Re: Drill Parquet Partitioning Method

Posted by Jesse Yates <je...@gmail.com>.
I filed a JIRA for this a while back:
https://issues.apache.org/jira/browse/DRILL-4615

And even more recently finished a patch on our internal branch (pegged at
1.6 right now). Since 1.6, things have shifted a bit in the abstraction of
managing directory partitions, so the patch wouldn't be directly
applicable. Where I got caught up was in the directory depth issue - there
is/was a bunch of expectation in the Easy reader, and fs partition rule,
around directory names being tied to known depth in the directory tree. It
makes it easy to do dir0, dir1, but hard for any other case :-/

The workaround I used was having a now config for the workspace, a
DirectoryStrategy, that uses at least a known directory name for each level
of the hierarchy and a parsing strategy for the value. So you would have a
directory list of, for your example, ['day'], or for a more complicated
structure like:
  /mytable
     /day=1
       /hour=2

a directory list like ['day', 'hour']. Not the best, but OK if you don't
have changing directory structures for a workspace.

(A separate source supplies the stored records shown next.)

(* ===== verification/Padding.v ===== *)
(** * Message padding ([core/src/privacy/padding.rs])

    Messages are padded to fixed or standard sizes with a marker byte and zeros.
    The random size of the [Random] scheme is an argument. *)

From S2P Require Import Prelude.

Definition STANDARD_SIZES : list Z := [256; 512; 1024; 2048; 4096].

Inductive PaddingScheme : Type :=
| PadNone
| PadFixed (size : Z)
| PadPowerOfTwo
| PadRandom (min max : Z).

Inductive PaddingError : Type := InvalidConfig | MessageTooLarge (size : Z) | InvalidPaddingFormat.

Definition MARKER : byte := Byte.x80.
Definition ZERO : byte := Byte.x00.

(** The loop that fills up with zeros runs once per missing byte. *)
Definition pad_message (message : bytes) (target_size : Z) : res PaddingError bytes :=
  if target_size <? zlen message then Err (MessageTooLarge target_size)
  else
    let padded := message ++ [MARKER] in
    Ok (padded ++ replicate (Z.to_nat (target_size - zlen padded)) ZERO).

(** [iter().rposition(|b| b == x)]. *)
Definition rposition (x : byte) (l : bytes) : option Z :=
  (fun '(i, _) => zlen l - 1 - Z.of_nat i) <$> list_find (fun b => b = x) (reverse l).

Definition unpad_message (padded_message : bytes) : res PaddingError bytes :=
  match rposition MARKER padded_message with
  | None => Err InvalidPaddingFormat
  | Some marker_pos =>
      let! tail := slice padded_message (marker_pos + 1) (zlen padded_message) in
      if forallb (fun b => bool_decide (b = ZERO)) tail then slice padded_message 0 marker_pos
      else Err InvalidPaddingFormat
  end.

Definition pad_to_next_standard_size (message : bytes) : res PaddingError bytes :=
  match list_find (fun size => zlen message <= size) STANDARD_SIZES with
  | Some (_, target_size) => pad_message message target_size
  | None => Err InvalidConfig
  end.

(** [u64::next_power_of_two]; the length of a vector is below [2^63]. *)
Definition next_power_of_two (n : Z) : Z := if n <=? 1 then 1 else 2 ^ Z.log2_up n.

(** [random] is what [gen_range(min..=max)] returns. *)
Definition apply_padding_scheme (random : Z) (message : bytes) (scheme : PaddingScheme) : res PaddingError bytes :=
  match scheme with
  | PadNone => Ok message
  | PadFixed size => pad_message message size
  | PadPowerOfTwo => pad_message message (next_power_of_two (zlen message))
  | PadRandom min max =>
      if (max <? min) || (min =? 0) then Err InvalidConfig
      else if random <? zlen message then Err (MessageTooLarge random)
      else pad_message message random
  end.

(** ** Properties *)

Lemma pad_message_ok m t p :
  pad_message m t = Ok p ->
  zlen m <= t /\ p = m ++ [MARKER] ++ replicate (Z.to_nat (t - zlen m - 1)) ZERO /\
  zlen p = Z.max t (zlen m + 1).
Proof.
  unfold pad_message. case_if; [done|]. bool_to_prop. intros [= <-]. rewrite zlen_app, <-app_assoc.
  change (zlen [MARKER]) with 1. replace (t - (zlen m + 1)) with (t - zlen m - 1) by lia.
  split_and!; [done|done|]. autorewrite with zlen. change (zlen [MARKER]) with 1. lia.
Qed.

Lemma list_find_zeros n l : list_find (fun b => b = MARKER) (replicate n ZERO ++ MARKER :: l) = Some (n, MARKER).
Proof. induction n as [|n IH]; cbn; [done|]. by rewrite IH. Qed.

Lemma unpad_padded m n : unpad_message (m ++ [MARKER] ++ replicate n ZERO) = Ok m.
Proof.
  unfold unpad_message, rposition. set (p := m ++ _).
  assert (reverse p = replicate n ZERO ++ MARKER :: reverse m) as ->.
  { unfold p. by rewrite !reverse_app, reverse_replicate, <-app_assoc. }
  rewrite list_find_zeros. cbn [fmap option_fmap option_map].
  assert (zlen p = zlen m + 1 + Z.of_nat n) as Hp.
  { unfold p. autorewrite with zlen. change (zlen [MARKER]) with 1. lia. }
  replace (zlen p - 1 - Z.of_nat n) with (zlen m) by lia.
  assert (p = (m ++ [MARKER]) ++ replicate n ZERO) as Hsplit by (unfold p; by rewrite <-app_assoc).
  rewrite Hsplit at 1. rewrite (slice_app_r (m ++ [MARKER])).
  2: { rewrite zlen_app. change (zlen [MARKER]) with 1. lia. }
  rewrite zlen_app. change (zlen [MARKER]) with 1. replace (zlen m + 1 - (zlen m + 1)) with 0 by lia.
  rewrite slice_all by (rewrite zlen_replicate; lia). cbn [rbind].
  assert (forallb (fun b => bool_decide (b = ZERO)) (replicate n ZERO) = true) as ->
    by (clear; induction n as [|n IH]; [done|cbn; rewrite IH; by rewrite bool_decide_true]). unfold p. by apply slice_app_l.
Qed.

(** The size a scheme asks for. *)
Definition target_of (random : Z) (message : bytes) (scheme : PaddingScheme) : option Z :=
  match scheme with
  | PadNone => None
  | PadFixed size => Some size
  | PadPowerOfTwo => Some (next_power_of_two (zlen message))
  | PadRandom _ _ => Some random
  end.

(** Padding is removed exactly.  Whatever the scheme other than none, and also for
    standard sizes, a message that was padded is recovered as it was; the padded length is
    the target, and one more byte when the message already has the target's length. *)
Theorem padding_roundtrip random m scheme p t :
  (apply_padding_scheme random m scheme = Ok p /\ target_of random m scheme = Some t) \/
  (pad_to_next_standard_size m = Ok p /\ snd <$> list_find (fun size => zlen m <= size) STANDARD_SIZES = Some t) ->
  unpad_message p = Ok m /\ zlen p = (if decide (zlen m = t) then t + 1 else t).
Proof.
  intros H. assert (pad_message m t = Ok p) as Hp.
  { destruct H as [[H Ht]|[H Ht]].
    - destruct scheme as [|size| |lo hi]; cbn in *; try congruence.
      injection Ht as ->. destruct (_ || _); [done|]. by destruct (_ <? _).
    - unfold pad_to_next_standard_size in H. destruct (list_find _ _) as [[i t']|]; [|done]. cbn in Ht. congruence. }
  apply pad_message_ok in Hp as (Hle & -> & Hl). split; [apply unpad_padded|]. rewrite Hl. case_decide; lia.
Qed.

(** Unpadding accepts only padded messages: what it returns is what was padded. *)
Theorem unpad_sound p m : unpad_message p = Ok m <-> exists n, p = m ++ [MARKER] ++ replicate n ZERO.
Proof.
  split; [|intros [n ->]; apply unpad_padded]. unfold unpad_message, rposition.
  destruct (list_find _ (reverse p)) as [[i x]|] eqn:Hf; cbn; [|done].
  apply list_find_Some in Hf as (Hi & -> & _). pose proof (lookup_lt_Some _ _ _ Hi) as Hlt. rewrite length_reverse in Hlt.
  rewrite reverse_lookup in Hi by done. set (pos := zlen p - 1 - Z.of_nat i).
  assert (Z.to_nat pos = (length p - S i)%nat) as Hpos by (unfold pos, zlen; lia).
  rewrite <-Hpos in Hi. assert (0 <= pos < zlen p) as Hr by (unfold pos, zlen; lia).
  destruct (slice p (pos + 1) (zlen p)) as [tail|e|] eqn:Ht; cbn [rbind]; [|by apply slice_no_err in Ht|done].
  apply slice_ok_inv in Ht as (_ & _ & Ht). case_if; [|done]. intros Hm. apply slice_ok_inv in Hm as (_ & _ & Hm).
  rewrite Z.sub_0_r, drop_0 in Hm.
  assert (tail = replicate (length tail) ZERO) as Hz.
  { symmetry. apply replicate_as_elem_of. split; [done|]. intros b Hb. rewrite forallb_forall in C.
    specialize (C b (proj1 (list_elem_of_In _ _) Hb)). by apply bool_decide_eq_true in C. }
  exists (length tail). rewrite <-Hz. rewrite <-(take_drop_middle p (Z.to_nat pos) MARKER Hi) at 1.
  rewrite Hm, Ht. do 2 f_equal. rewrite take_ge.
  - by replace (Z.to_nat (pos + 1)) with (S (Z.to_nat pos)) by lia.
  - rewrite length_drop. unfold zlen. lia.
Qed.

Lemma padding_roundtrip_witness :
  unpad_message (match apply_padding_scheme 7 [Byte.x80; Byte.x00] (PadRandom 3 9) with Ok p => p | _ => [] end)
    = Ok [Byte.x80; Byte.x00].
Proof.
  apply (padding_roundtrip 7 [Byte.x80; Byte.x00] (PadRandom 3 9)
    (match apply_padding_scheme 7 [Byte.x80; Byte.x00] (PadRandom 3 9) with Ok p => p | _ => [] end) 7).
  left. split; reflexivity.
Defined.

Happy to post the patch if someone is interested, but it would take a bit
of work (for which I don't have time right now) to finagle it into master.

--Jesse

On Mon, Apr 3, 2017 at 1:56 PM Jinfeng Ni <jn...@apache.org> wrote:

That's a good idea.

Let me clarify one thing first. Drill has two kinds of partitions:
auto partition, or directory-based partition.

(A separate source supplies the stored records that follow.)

(** Eviction removes one peer of the lowest score. *)
Lemma evict_spec c :
  peers_ok (peers c) -> peers c <> ∅ ->
  exists id p, peers c !! id = Some p /\ evict_lowest_reliability c = Ok (set_peers (delete id (peers c)) c) /\
    forall id' q, peers c !! id' = Some q -> f64_le (reliability_score p) (reliability_score q).
Proof.
  intros Hok Hne. unfold evict_lowest_reliability. rewrite bool_decide_false by done.
  destruct (min_by_res_least (fun a b => cmp_expect (reliability_score a) (reliability_score b)) (f64_le_by reliability_score)
    (fun p => score_ok (reliability_score p))) with (l := peer_values c) as (m & -> & Hin & Hall).
  - intros a b Ha Hb. by apply cmp_expect_spec.
  - apply f64_le_by_refl.
  - by apply peer_values_ok.
  - intros Hn%peer_values_empty. done.
  - apply elem_of_peer_values in Hin as [id Hp]. exists id, m. destruct (Hok _ _ Hp) as [<- _]. split_and!; [done..|].
    intros id' q Hq. rewrite Forall_forall in Hall. apply Hall, elem_of_peer_values. by exists id'.
Qed.

Lemma peers_ok_insert m id p :
  peers_ok m -> peer_id p = id -> score_ok (reliability_score p) -> peers_ok (<[id := p]> m).
Proof. intros. by apply map_Forall_insert_2. Qed.

Lemma size_insert_known (m : gmap PeerId PeerInfo) id p q : m !! id = Some p -> size (<[id := q]> m) = size m.
Proof. intros Hp. rewrite map_size_insert, Hp. done. Qed.

Lemma cell_ok_replace n c id p q :
  cell_ok n c -> peers c !! id = Some p -> peer_id q = id -> score_ok (reliability_score q) ->
  cell_ok n (set_peers (<[id := q]> (peers c)) c).
Proof.
  intros (Hok & Hm & Hsz) Hp Hid Hq. split_and!; cbn; [by apply peers_ok_insert|done|]. by erewrite size_insert_known.
Qed.

Lemma half_ok : score_ok (lit 1 2).
Proof. split; [done|split; by_computation]. Qed.

Lemma peer_seen_ok n now id t c : cell_ok n c -> exists c', peer_seen now id t c = Ok c' /\ cell_ok n c'.
Proof.
  intros Hc. pose proof Hc as (Hok & Hm & Hsz). unfold peer_seen. destruct (peers c !! id) as [p|] eqn:Hp.
  { eexists. split; [done|]. destruct (Hok _ _ Hp). by eapply cell_ok_replace. }
  destruct (Z.leb_spec (max_peers c) (Z.of_nat (size (peers c)))).
  - destruct (decide (peers c = ∅)) as [He|Hne].
    + unfold evict_lowest_reliability. rewrite bool_decide_true by done. cbn. eexists. split; [done|]. split_and!; cbn; [|done|].
      * apply peers_ok_insert; [done..|apply half_ok].
      * rewrite map_size_insert, Hp, He, map_size_empty. lia.
    + destruct (evict_spec c Hok Hne) as (e & q & Hq & -> & _). cbn. eexists. split; [done|]. split_and!; cbn; [|done|].
      * apply peers_ok_insert; [by apply map_Forall_delete|done|apply half_ok].
      * rewrite map_size_insert, lookup_delete_ne, Hp by (intros ->; congruence).
        rewrite map_size_delete, Hq. cbn. destruct (size (peers c)); lia.
  - cbn. eexists. split; [done|]. split_and!; cbn; [apply peers_ok_insert; [done..|apply half_ok]|done|].
    rewrite map_size_insert, Hp. lia.
Qed.

(** What the passing of time does to one peer, and the event it raises. *)
Definition demote (now : Z) (c : LocalCell) (p : PeerInfo) : PeerInfo :=
  match status p with
  | Active seen t => if active_timeout c <? now - seen then set_status (Stale seen t) p else p
  | Stale seen _ => if stale_timeout c <? now - seen then set_status (Dormant seen) p else p
  | Dormant _ => p
  end.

The first one is a result of using drill's CTAS partition by statement
[1].  Both partition column name and column value are written and
encoded in the output file. When querying such data, you can directly
specify those partition columns in a WHERE/HAVING clause, and Drill
will do partition pruning.

The second one, directory-based partition, is to handle the cases
where the input files are generated by other tools. It could be
created by hive's or impala's partition by clause, or it could
generated by some other ecosystem. For hive generated files, you are
right the directory name has the pattern of "key=value", for files
generated by other tools, we may see "value" only as the directory
name. For the hive generated files, what we recommend today to user do
is to created a view ( i.e. substring(dir0, 4) as dateCol), to extract
the value from the directory name.

Your suggestion makes sense to me. We probably may consider adding an
option to the file system format plugin, to 'auto' parse the
"key=value" pattern, and replace "dirN" with "key".   That option
would work in a similar way as the options (skipFirstLine,
extractHeader, etc) ) we added for text file [2]. I agree with you
that it would make Drill more seamlessly work with other ecosystems.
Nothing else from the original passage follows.